Pembangunan infrastruktur digital, seperti jaringan fiber optik nasional dan pusat data (data center) pemerintah, membutuhkan modal yang sangat besar. Mengandalkan APBN semata tidak akan cukup untuk mengejar ketertinggalan teknologi. Di sinilah skema Public-Private Partnership (PPP) atau Kerjasama Pemerintah dengan Badan Usaha (KPBU) memainkan peran vital.
Skema KPBU menawarkan win-win solution. Swasta membawa pendanaan, teknologi mutakhir, dan efisiensi manajemen operasional. Sementara itu, pemerintah memberikan jaminan kepastian hukum, perizinan, dan ketersediaan lahan.
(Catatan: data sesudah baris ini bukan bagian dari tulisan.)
(* ===== verification/Chimp.v ===== *)
(** * Chimp: the lossless codec with 128 previous values

    Models [chimp/ChimpEncode.cpp] and [chimp/ChimpDecode.cpp].  Each value is
    stored as the exclusive or with one of the last 128 values: a value with the same
    14 low bits if that leaves many trailing zeros, otherwise the previous one.  The
    proofs are a simulation: one step of the encoder appends a code from which one step
    of the decoder, in a matching state, recovers the value. *)

From Stdlib Require Import ZArith Lia.
From stdpp Require Import gmap.
From S2P Require Import Prelude Bits Bytes BitStream.

(** The two tables of an encoder (by leading zeros) against the table of its decoder:
    rounding down the number of leading zeros and naming it with three bits. *)
Definition tables_agree (rnd rep dec : list Z) : bool :=
  forallb (fun k =>
    match rnd !! k with
    | Some lz =>
        match rep !! Z.to_nat lz with
        | Some j =>
            match dec !! Z.to_nat j with
            | Some lz' => (lz =? lz') && (0 <=? lz) && (lz <=? Z.of_nat k) && (lz <=? 24)
                          && (0 <=? j) && (j <? 8)
            | None => false
            end
        | None => false
        end
    | None => false
    end) (seq 0 64).

Lemma tables_agree_spec rnd rep dec k :
  tables_agree rnd rep dec = true -> 0 <= k < 64 ->
  exists lz j, rnd !! Z.to_nat k = Some lz /\ rep !! Z.to_nat lz = Some j /\
    dec !! Z.to_nat j = Some lz /\ 0 <= lz <= k /\ lz <= 24 /\ 0 <= j < 8.
Proof.
  intros H Hk. unfold tables_agree in H. rewrite forallb_forall in H.
  specialize (H (Z.to_nat k)). rewrite in_seq in H. specialize (H ltac:(lia)).
  destruct (rnd !! Z.to_nat k) as [lz |]; [| done].
  destruct (rep !! Z.to_nat lz) as [j |] eqn:Ej; [| done].
  destruct (dec !! Z.to_nat j) as [lz' |] eqn:El; [| done]. to_prop. subst lz'.
  exists lz, j. repeat split; auto; lia.
Qed.
Lemma reduce_col_inv rows done col _cols kept : StronglySorted Nat.lt rows -> rows <> [] ->
  inside rows (done ++ col :: _cols) -> chain rows _cols -> (forall c, c ∈ _cols -> c < col) ->
  length _cols <= length rows ->
  covers rows done _cols -> reduce_col ge lookup rows col _cols = Some kept ->
  chain rows kept /\ (forall c, c ∈ kept -> c <= col) /\ covers rows (col :: done) kept /\ length kept <= length rows.
Proof.
  intros Hs Hne Hin Hch Hlt Hl Hcov E. unfold reduce_col in E.
  destruct (pop_cols ge lookup rows col _cols) as [now |] eqn:Ep; [| done]. simpl in E.
  pose proof (sublist_length _ _ (pop_cols_sublist rows col _cols now Ep)) as Hl'.
  edestruct pop_cols_inv as (H1 & H2 & H3 & H4); [done | exact Hin | done.. | | exact Ep |].
  { intros r c Hr Hc. destruct (Hcov r c Hr Hc) as [? | (c' & ? & ?)]; set_solver. }
  destruct (Nat.ltb_spec (length now) (length rows)) as [L | L]; injection E as <-; split_and!.
  - destruct now as [| back below]; [done |]. destruct H4 as (row & Hrow & E). split; [| done].
    exists row. split_and!; [done | apply H2; set_solver | done].
  - intros c Hc. apply elem_of_cons in Hc as [-> | Hc]; [done |]. specialize (H2 c Hc). lia.
  - intros r c Hr Hc. apply elem_of_cons in Hc as [-> | Hc]; [set_solver | by apply H3].
  - simpl. lia.
  - done.
  - intros c Hc. specialize (H2 c Hc). lia.
  - assert (forall r, r ∈ rows -> exists back, back ∈ now /\ beats r back col) as Hback.
    { intros r Hr. destruct now as [| back below]; [destruct rows; [done | simpl in *; lia] |].
      destruct H4 as (row & Hrow & E). exists back. split; [set_solver |]. right. split; [| apply H2; set_solver].
      destruct (list_elem_of_lookup_1 _ _ Hr) as [i Hi]. pose proof (lookup_lt_Some _ _ _ Hi).
      apply (mono_up r row); [| split; [apply H2; set_solver | apply Hin; set_solver] | done].
      split; [| apply Hin; by eapply list_elem_of_lookup_2]. simpl in *.
      destruct (decide (i = length below)) as [-> | Hd]; [rewrite Hi in Hrow; injection Hrow as <-; lia |].
      pose proof (sorted_lookup rows Hs i (length below) r row Hi Hrow). lia. }
    intros r c Hr Hc. destruct (Hback r Hr) as (back & Hb & Hbeat).
    apply elem_of_cons in Hc as [-> | Hc]; [right; eauto |].
    destruct (H3 r c Hr Hc) as [Hc' | (c' & Hc' & Hbeat')].
    + apply elem_of_cons in Hc' as [-> | Hc']; [right; eauto | by left].
    + apply elem_of_cons in Hc' as [-> | Hc']; [| by right; eauto].
      right. exists back. split; [done |]. specialize (H2 back Hb).
      assert (col < m) by (apply Hin; set_solver).
      apply (beats_trans r back col c); [by apply Hin | lia | done | apply Hin; set_solver | done..].
  - lia.
Qed.

Lemma reduce_loop_inv rows : StronglySorted Nat.lt rows -> rows <> [] -> forall cols done _cols kept,
  StronglySorted Nat.lt cols -> inside rows (done ++ _cols ++ cols) -> chain rows _cols ->
  (forall c c', c ∈ _cols -> c' ∈ cols -> c < c') -> length _cols <= length rows ->
  covers rows done _cols -> reduce_loop ge lookup rows cols _cols = Some kept -> covers rows (cols ++ done) kept.
Proof.
  intros Hs Hne. induction cols as [| col cols IH]; intros done _cols kept Hsc [Hin1 Hin2] Hch Hlt Hl Hcov E; simpl in E.
  { injection E as <-. done. }
  destruct (reduce_col ge lookup rows col _cols) as [now |] eqn:Ec; [| done]. simpl in E.
  destruct (reduce_col_inv rows done col _cols now) as (H1 & H2 & H3 & H4); try done.
  { split; [done |]. intros c Hc. apply Hin2. set_solver. }
  { intros c Hc. apply Hlt; set_solver. }
  inversion_clear Hsc as [| ?? Hsc' Hfirst]. rewrite list.Forall_forall in Hfirst.
  pose proof (reduce_col_sublist _ _ _ _ Ec) as Hsub.
  intros r c Hr Hc. refine (IH (col :: done) now kept Hsc' _ H1 _ H4 H3 E r c Hr _); [| | set_solver].
  - split; [done |]. intros c0 Hc0. apply Hin2. rewrite !elem_of_app in Hc0.
    destruct Hc0 as [Hc0 | [Hc0 | Hc0]]; [set_solver | | set_solver].
    eapply elem_of_sublist in Hc0; [| exact Hsub]. set_solver.
  - intros c0 c' Hc0 Hc'. specialize (H2 c0 Hc0). specialize (Hfirst c' Hc'). lia.
Qed.

(** A leftmost minimum among the columns that are kept is one among all columns. *)
Lemma reduce_minima rows cols _cols r a : StronglySorted Nat.lt rows -> StronglySorted Nat.lt cols ->
  inside rows cols -> _cols `sublist_of` cols -> reduce ge lookup rows cols = Some _cols ->
  r ∈ rows -> leftmost _cols r a -> leftmost cols r a.
Proof.
  intros Hs Hsc Hin Hsub E Hr [Ha Hmin].
  assert (forall c, c ∈ _cols -> c ∈ cols) as Hsub' by (intros c H; by eapply elem_of_sublist).
  split; [by auto |]. intros c Hc. unfold reduce in E.
  destruct (reduce_loop ge lookup rows cols []) as [kept |] eqn:El; [| done]. injection E as E.
  assert (covers rows (cols ++ []) kept) as Hcov.
  { apply (reduce_loop_inv rows Hs ltac:(by intros ->; set_solver) cols [] []);
      [done | done | done | set_solver | simpl; lia | intros r0 c0 _ H0; set_solver | done]. }
  assert (forall c, c ∈ kept <-> c ∈ _cols) as Hk by (intros c'; rewrite <- E; by rewrite elem_of_reverse).
  rewrite app_nil_r in Hcov. destruct (Hcov r c Hr Hc) as [Hin' | (c' & Hin' & Hbeat)].
  - apply Hmin. by apply Hk.
  - right. apply Hk in Hin'. destruct (Hmin c' Hin') as [-> | Hbeat']; [done |].
    destruct Hin as [Hin1 Hin2]. apply (beats_trans r a c' c); auto.
Qed.

(** *** Interpolate *)

Lemma scan_row_minimum _cols row start : row < n -> (forall c, c ∈ _cols -> c < m) -> StronglySorted Nat.lt _cols ->
  forall cs argmin a, argmin < m -> StronglySorted Nat.lt cs -> (forall c, c ∈ cs -> start < c) ->
  (forall i c, i ∈ cs -> _cols !! i = Some c -> argmin < c) ->
  scan_row lt lookup _cols row start cs argmin (M row argmin) = Some a ->
  a < m /\ (a = argmin \/ beats row a argmin) /\
  (forall i c, i ∈ cs -> _cols !! i = Some c -> c = a \/ beats row a c).
Proof.
  intros Hrow Hm Hsc. induction cs as [| i cs IH]; intros argmin a Ha Hs Hst Hlt E; simpl in E.
  { injection E as <-. split_and!; [done | by left | set_solver]. }
  destruct (_cols !! i) as [col |] eqn:Ei; [| done]. simpl in E.
  assert (col < m) by (apply Hm; by eapply list_elem_of_lookup_2).
  rewrite (lookup_M HM) in E by done. simpl in E. inversion_clear Hs as [| ?? Hs' Hfirst].
  rewrite list.Forall_forall in Hfirst. pose proof (Hlt i col ltac:(set_solver) Ei).
  destruct (Nat.eqb_spec i start) as [Ee | _]; [specialize (Hst i ltac:(set_solver)); lia |]. simpl in E.
  destruct (lt (M row col) (M row argmin)) eqn:El.
  - destruct (IH col a) as (Ha' & H1 & H2); try done; [set_solver | |].
    { intros j c Hj Ej. apply (sorted_lookup _cols Hsc i j col c Ei Ej). by apply Hfirst. }
    assert (beats row col argmin) by by left.
    split_and!; [done | right; destruct H1 as [-> |]; [done | by apply (beats_trans row a col argmin)] |].
    intros j c Hj Ej. apply elem_of_cons in Hj as [-> | Hj]; [| by eapply H2].
    rewrite Ei in Ej. injection Ej as <-. destruct H1 as [-> |]; auto.
  - destruct (IH argmin a) as (Ha' & H1 & H2); try done; [set_solver | set_solver |].
    assert (beats row argmin col) by by right.
    split_and!; [done.. |]. intros j c Hj Ej. apply elem_of_cons in Hj as [-> | Hj]; [| by eapply H2].
    rewrite Ei in Ej. injection Ej as <-. right. destruct H1 as [-> |]; [done |].
    by apply (beats_trans row a argmin col).
Qed.

(** The columns outside the range are beaten by its ends. *)
Lemma fill_row_minimum _cols row start stop s e a : row < n -> (forall c, c ∈ _cols -> c < m) ->
  StronglySorted Nat.lt _cols -> _cols !! start = Some s -> _cols !! stop = Some e -> start <= stop ->
  (forall c, c ∈ _cols -> c < s -> beats row s c) -> (forall c, c ∈ _cols -> e < c -> beats row e c) ->
  fill_row lt lookup _cols row start stop = Some a -> a ∈ _cols -> leftmost _cols row a.
Proof.
  intros Hrow Hm Hsc Es Ee Hle Hleft Hright E Hin. split; [done |]. unfold fill_row in E. rewrite Es in E. simpl in E.
  pose proof (Hm s (list_elem_of_lookup_2 _ _ _ Es)). pose proof (Hm e (list_elem_of_lookup_2 _ _ _ Ee)).
  rewrite (lookup_M HM) in E by done. simpl in E.
  destruct (scan_row_minimum _cols row start Hrow Hm Hsc (seq (start + 1) (stop - start)) s a) as (Ha & H1 & H2); try done.
  - apply sorted_seq.
  - intros c Hc. apply elem_of_seq in Hc. lia.
  - intros i c Hi Ei. apply elem_of_seq in Hi. apply (sorted_lookup _cols Hsc start i s c Es Ei). lia.
  - assert (forall i c, start <= i <= stop -> _cols !! i = Some c -> c = a \/ beats row a c) as Hmid.
    { intros i c Hi Ei. destruct (decide (i = start)) as [-> | Hd]; [rewrite Es in Ei; injection Ei as <-; naive_solver |].
      apply (H2 i); [apply elem_of_seq; lia | done]. }
    assert (forall b c, b < m -> c < m -> b = a \/ beats row a b -> beats row b c -> beats row a c) as Htr.
    { intros b c Hb Hc [-> | Hab] Hbc; [done | by apply (beats_trans row a b c)]. }
    intros c Hc. destruct (list_elem_of_lookup_1 _ _ Hc) as [i Ei].
    destruct (lt_dec i start) as [Hi | Hi]; [| destruct (lt_dec stop i) as [Hi' | Hi']].
    + right. apply (Htr s c); [done | auto | by apply (Hmid start) |].
      apply Hleft; [done |]. apply (sorted_lookup _cols Hsc i start c s Ei Es Hi).
    + right. apply (Htr e c); [done | auto | by apply (Hmid stop) |].
      apply Hright; [done |]. apply (sorted_lookup _cols Hsc stop i e c Ee Ei Hi').
    + apply (Hmid i); [lia | done].
Qed.

Lemma beats_asym r a b : r < n -> a < m -> b < m -> beats r a b -> ~ beats r b a.
Proof.
  intros Hr Ha Hb. pose proof (lt_asym HM r a b Hr Ha Hb). pose proof (lt_asym HM r b a Hr Hb Ha).
  intros [B1 | [B1 L1]] [B2 | [B2 L2]]; [intuition congruence.. | lia].
Qed.

Lemma set_result_Some result row a res :
  set_result result row a = Some res -> row < length result /\ res = <[row := a]> result.
Proof. unfold set_result. intros E. inv_opt. apply assert_Some, Nat.ltb_lt in E0. done. Qed.
(* ===== verification/SzKmeans.v ===== *)
(** * SzKmeans: the levels of molecular dynamics data

    [utils/KmeansUtil.hpp] with the entries of type [float], as the tool for molecular dynamics
    uses it: the costs of clusters from prefix sums, the clustering of sorted values by dynamic
    programming over [smawk], and the estimate [get_cluster] of a start, a distance and a number of levels.
    The computed costs are rounded, so that their matrix need not be totally monotone; the
    clustering stays inside its vectors and ends nevertheless. *)

From Stdlib Require Import ZArith Lia.
From stdpp Require Import gmap sorting.
From S2P Require Import Prelude Float64 Float32 SzSmawk.

(** [std::sort] of indices by a comparison.  All that is used is that it permutes them. *)
Class StdSort := {
  sort : (nat -> nat -> bool) -> list nat -> list nat;
  sort_perm comp l : sort comp l ≡ₚ l
}.

Definition not_after (comp : nat -> nat -> bool) (a b : nat) : Prop := comp b a = false.

#[export] Instance not_after_dec comp : RelDecision (not_after comp).
Proof. intros a b. unfold not_after. apply _. Defined.

#[export] Program Instance merge_StdSort : StdSort := { sort comp := merge_sort (not_after comp) }.
Next Obligation. intros. apply merge_sort_Permutation. Qed.

Module CostCalculator.

Record CostCalculator := { cumsum : list Z; cumsum2 : list Z }.

(** The sums from [x], the last one so far. *)
Fixpoint sums (f : Z -> Z) (x : Z) (vec : list Z) : list Z :=
  match vec with
  | [] => [x]
  | v :: vec => x :: sums f (f64_add (f (f64_of_f32 v)) x) vec
  end.

Definition make (vec : list Z) (n : nat) : option CostCalculator :=
  _ ← assert (n <=? length vec)%nat;
  Some {| cumsum := sums id 0 (take n vec); cumsum2 := sums (fun x => f64_mul x x) 0 (take n vec) |}.

(** The squared deviations of the values from [i] to [j]. *)
Definition calc (cc : CostCalculator) (i j : nat) : option Z :=
  if (j <? i)%nat then Some 0
  else
    sj ← cumsum cc !! (j + 1)%nat; si ← cumsum cc !! i;
    qj ← cumsum2 cc !! (j + 1)%nat; qi ← cumsum2 cc !! i;
    let len := f64_of_Z (Z.of_nat (j - i + 1)) in
    let mu := f64_div (f64_sub sj si) len in
    let result := f64_sub qj qi in
    let result := f64_add result (f64_mul len (f64_mul mu mu)) in
    Some (f64_sub result (f64_mul (f64_mul (f64_of_Z 2) mu) (f64_sub sj si))).

Lemma sums_length f vec : forall x, length (sums f x vec) = S (length vec).
Proof. induction vec as [| v vec IH]; intros x; simpl; [done |]. by rewrite IH. Qed.

Definition ok (n : nat) (cc : CostCalculator) : Prop := length (cumsum cc) = S n /\ length (cumsum2 cc) = S n.

Lemma calculator_ok vec n : (n <= length vec)%nat -> exists cc, make vec n = Some cc /\ ok n cc.
Proof.
  intros Hn. unfold make. rewrite assert_true by by apply Nat.leb_le. simpl. eexists. split; [done |].
  split; simpl; rewrite sums_length, length_take; lia.
Qed.

Lemma calc_ok n cc i j : ok n cc -> (i < n)%nat -> (j < n)%nat -> is_Some (calc cc i j).
Proof.
  intros [H1 H2] Hi Hj. unfold calc. destruct (j <? i)%nat; [eauto |].
  destruct (lookup_lt_is_Some_2 (cumsum cc) (j + 1)) as [a ->]; [lia |].
  destruct (lookup_lt_is_Some_2 (cumsum cc) i) as [b ->]; [lia |].
  destruct (lookup_lt_is_Some_2 (cumsum2 cc) (j + 1)) as [c ->]; [lia |].
  destruct (lookup_lt_is_Some_2 (cumsum2 cc) i) as [d ->]; [lia |]. simpl. eauto.
Qed.

End CostCalculator.

Module Matrix.

Record Matrix (A : Type) := { data : list A; num_rows : nat; num_cols : nat }.
Arguments data {A}.
Arguments num_rows {A}.
Arguments num_cols {A}.

Definition make {A} (zero : A) (rows cols : nat) : Matrix A :=
  {| data := replicate (rows * cols) zero; num_rows := rows; num_cols := cols |}.

Definition get {A} (m : Matrix A) (i j : nat) : option A := data m !! (i * num_cols m + j)%nat.

Definition set {A} (m : Matrix A) (i j : nat) (value : A) : option (Matrix A) :=
  _ ← assert (i * num_cols m + j <? length (data m))%nat;
  Some {| data := <[(i * num_cols m + j)%nat := value]> (data m); num_rows := num_rows m; num_cols := num_cols m |}.

(** A matrix of [rows] and [cols] whose entries satisfy [P]. *)
Definition ok {A} (rows cols : nat) (P : nat -> nat -> A -> Prop) (m : Matrix A) : Prop :=
  num_cols m = cols /\ length (data m) = (rows * cols)%nat /\
  forall i j, (i < rows)%nat -> (j < cols)%nat -> exists x, get m i j = Some x /\ P i j x.

Lemma place_bound rows cols i j : (i < rows)%nat -> (j < cols)%nat -> (i * cols + j < rows * cols)%nat.
Proof. nia. Qed.

Lemma place_inj cols i j i' j' : (j < cols)%nat -> (j' < cols)%nat ->
  (i * cols + j = i' * cols + j')%nat -> i = i' /\ j = j'.
Proof. intros. assert (i = i') by nia. subst. lia. Qed.

Lemma matrix_ok {A} (zero : A) rows cols P : (forall i j, P i j zero) -> ok rows cols P (make zero rows cols).
Proof.
  intros HP. split_and!; [done | by simpl; rewrite length_replicate |]. intros i j Hi Hj. exists zero.
  split; [| done]. unfold get. simpl. apply lookup_replicate_2. by apply place_bound.
Qed.

Lemma set_ok {A} rows cols (P : nat -> nat -> A -> Prop) m i j x :
  ok rows cols P m -> (i < rows)%nat -> (j < cols)%nat -> P i j x ->
  exists m', set m i j x = Some m' /\ ok rows cols P m'.
Proof.
  intros (Hc & Hl & Hg) Hi Hj HP. unfold set. pose proof (place_bound rows cols i j Hi Hj).
  rewrite assert_true by (apply Nat.ltb_lt; rewrite Hc; lia). simpl. eexists. split; [done |].
  split_and!; [done | simpl; by rewrite length_insert |]. intros i' j' Hi' Hj'. unfold get. simpl. rewrite Hc.
  destruct (decide (i * cols + j = i' * cols + j')%nat) as [E | E].
  - destruct (place_inj cols i j i' j' Hj Hj' E) as [<- <-]. exists x.
    rewrite list_lookup_insert_eq by lia. done.
  - destruct (Hg i' j' Hi' Hj') as (y & Hy & HPy). exists y. unfold get in Hy. rewrite Hc in Hy.
    by rewrite list_lookup_insert_ne.
Qed.

End Matrix.

Module Kmeans.

Import CostCalculator Matrix.

Section kmeans.

Context `{StdSort}.

(** ** cluster *)

(** The values in their order.  With a NaN the comparison is no strict weak order, and sorting by it undefined. *)
Definition sorted_array (array : list Z) (n : nat) : option (list Z) :=
  _ ← assert (n <=? length array)%nat;
  _ ← assert (negb (existsb f32_is_nan (take n array)));
  mapM (fun i => array !! i) (sort (fun a b => f32_ltb (nth a array 0) (nth b array 0)) (seq 0 n)).

(** The first rows of [D] and [T]. *)
Fixpoint first_layer (cc : CostCalculator) (idxs : list nat) (D : Matrix Z) (T : Matrix nat)
    : option (Matrix Z * Matrix nat) :=
  match idxs with
  | [] => Some (D, T)
  | i :: idxs =>
      cost ← calc cc 0 i;
      D ← set D 0 i (f32_of_f64 cost);
      T ← set T 0 i 0%nat;
      first_layer cc idxs D T
  end.

(** The lambda [C]: the cost of the values up to [i], with the last cluster from [j] on. *)
Definition C (cc : CostCalculator) (D : Matrix Z) (k_ i j : nat) : option Z :=
  let j1 := u64 (Z.of_nat j - 1) in
  let col := if Z.of_nat i <? j1 then i else Z.to_nat j1 in
  d ← get D (k_ - 1) col;
  cost ← calc cc j i;
  Some (f32_of_f64 (f64_add (f64_of_f32 d) cost)).

(** The loop that stores the minima of the rows from [i] on. *)
Fixpoint set_layer (cc : CostCalculator) (k_ i : nat) (row_argmins : list nat) (D : Matrix Z) (T : Matrix nat)
    : option (Matrix Z * Matrix nat) :=
  match row_argmins with
  | [] => Some (D, T)
  | argmin :: row_argmins =>
      min ← C cc D k_ i argmin;
      D ← set D k_ i min;
      T ← set T k_ i argmin;
      set_layer cc k_ (S i) row_argmins D T
  end.

Record search := { D : Matrix Z; T : Matrix nat; ratio_avg : Z; findk : bool; bestk : nat }.

(** A round of the loop over the numbers of clusters, and whether it goes on. *)
Definition round (cc : CostCalculator) (n k_ : nat) (s : search) : option (search * bool) :=
  row_argmins ← Smawk.smawk (fun a b => f32_leb b a) f32_ltb (C cc (D s) k_) n n;
  '(D', T') ← set_layer cc k_ 0 row_argmins (D s) (T s);
  d0 ← get D' (k_ - 1) (n - 1);
  d1 ← get D' k_ (n - 1);
  let ratio := f32_div d0 d1 in
  let ratio_avg := f64_div (f64_add (f64_mul (ratio_avg s) (f64_of_Z (Z.of_nat (k_ - 1)))) (f64_of_f32 ratio))
                     (f64_of_Z (Z.of_nat k_)) in
  if f64_ltb 0x3ff8000000000000 (f64_div (f64_of_f32 ratio) ratio_avg) then
    Some ({| D := D'; T := T'; ratio_avg := ratio_avg; findk := true; bestk := k_ + 1 |}, true)
  else
    Some ({| D := D'; T := T'; ratio_avg := ratio_avg; findk := findk s; bestk := bestk s |}, negb (findk s)).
Proyek Palapa Ring merupakan salah satu contoh sukses dari skema ini.
Bagi sektor bisnis, terlibat dalam proyek KPBU bukan sekadar tentang mendapatkan proyek raksasa, tetapi juga tentang menciptakan aliran pendapatan (revenue stream) jangka panjang yang stabil melalui konsesi operasional selama puluhan tahun. Ini adalah peluang emas bagi perusahaan telekomunikasi dan konstruksi.
Keberhasilan KPBU sangat bergantung pada alokasi risiko yang adil antara pemerintah dan swasta. Perjanjian kontrak harus dirancang secara teliti (bankable) untuk menarik minat investor dan lembaga pembiayaan, sekaligus melindungi kepentingan publik agar tidak terbebani tarif layanan yang tidak masuk akal.